Frage: Für unseren Pflegedienst hat sich eine Fachkraft beworben, die im Bewerbungsgespräch erklärt hat, auch während der Arbeit ein Kopftuch tragen zu wollen. Wir sind hin und hergerissen zwischen kultureller Toleranz und unserer Meinung, dass solche religiösen Symbole in unserem (nichtkirchlichen) Unternehmen nichts zu suchen haben. Zur Bildung einer abschließenden Meinung würden wir gern die Rechtslage kennen. Können wir das Tragen eines Kopftuchs untersagen?

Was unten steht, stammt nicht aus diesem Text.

Definition set_min_prev v r := Minor v (min_next r) (min_block r) (min_magic r) (min_size r) (min_req_size r).
Definition set_min_next v r := Minor (min_prev r) v (min_block r) (min_magic r) (min_size r) (min_req_size r).
Definition set_min_block v r := Minor (min_prev r) (min_next r) v (min_magic r) (min_size r) (min_req_size r).
Definition set_min_magic v r := Minor (min_prev r) (min_next r) (min_block r) v (min_size r) (min_req_size r).
Definition set_min_size v r := Minor (min_prev r) (min_next r) (min_block r) (min_magic r) v (min_req_size r).
Definition set_min_req_size v r := Minor (min_prev r) (min_next r) (min_block r) (min_magic r) (min_size r) v.

(** ** Access to memory *)

Definition in_region (h : heap) (a n : Z) : bool :=
  existsb (fun '(m, r) => (m <=? a) && (a + n <=? m + maj_size r)) (map_to_list (majors h)).

Definition ld_maj (a : Z) : A major := sopt (fun h => majors h !! a).
Definition ld_min (a : Z) : A minor := sopt (fun h => minors h !! a).

Definition upd_maj (a : Z) (f : major -> major) : A unit := supd (fun h =>
  r ← majors h !! a; Some (with_majors <[a := f r]> h)).

(** A write to a field of a minor header makes the bytes there a header. *)
Definition raw_minor : minor := Minor 0 0 0 0 0 0.
Definition upd_min (a : Z) (f : minor -> minor) : A unit := supd (fun h =>
  if in_region h a sizeof_minor
  then Some (with_minors <[a := f (default raw_minor (minors h !! a))]> h) else None).

Definition ld_byte (a : Z) : A Z := sopt (fun h =>
  if in_region h a 1 then Some (default 0 (data h !! a)) else None).
Definition st_byte (a v : Z) : A unit := supd (fun h =>
  if in_region h a 1 then Some (with_data <[a := u8 v]> h) else None).

Section alloc.
(** The address [mmap] gives for a length, from the regions there are now; 0
    when there is no memory. *)
Context (mmap : gmap Z Z -> Z -> Z).

(** ** malloc.c *)

(** A spin lock: a second lock in the same thread never returns. *)
Definition liballoc_lock : A unit := fun h =>
  if malloc_lock h =? 0 then Done tt (with_lock 1 h) else Spin.
Definition liballoc_unlock : A unit := modify (with_lock 0).

Definition regions (h : heap) : gmap Z Z := maj_size <$> majors h.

Arnd von Boehmer: Mit Blick auf die aktuelle Rechtslage muss ich Ihre Frage mit „Nein“ beantworten. Die Voraussetzungen für ein Kopftuchverbot sind in den letzten Jahren stetig strenger geworden: Lange war in der Privatwirtschaft eine Untersagung möglich, aber es musste dann nicht nur ausnahmslos für alle religiösen Zeichen (z. B. auch Kreuze) gelten, sondern auch für den jeweiligen Arbeitsplatz notwendig sein.
Das Bundesarbeitsgericht hat am 29.01.2026 noch eine „Schippe draufgelegt“ und (am Beispiel einer Mitarbeiterin der Passagierkontrolle am Flughafen) entschieden, dass der Verzicht auf das Kopftuch „keine zur Ausübung der Tätigkeit notwendige Anforderung“ sei (Az.: 8 AZR 49/25). Dieser Tenor dürfte 1:1 auf Pflegekräfte übertragbar sein.
Eine persönliche Bemerkung: Ich habe bei Mitarbeiterinnen in der Pflege fast immer die Erfahrung gemacht, dass ein Kopftuch von Kollegen und Kunden unproblematisch akzeptiert wird.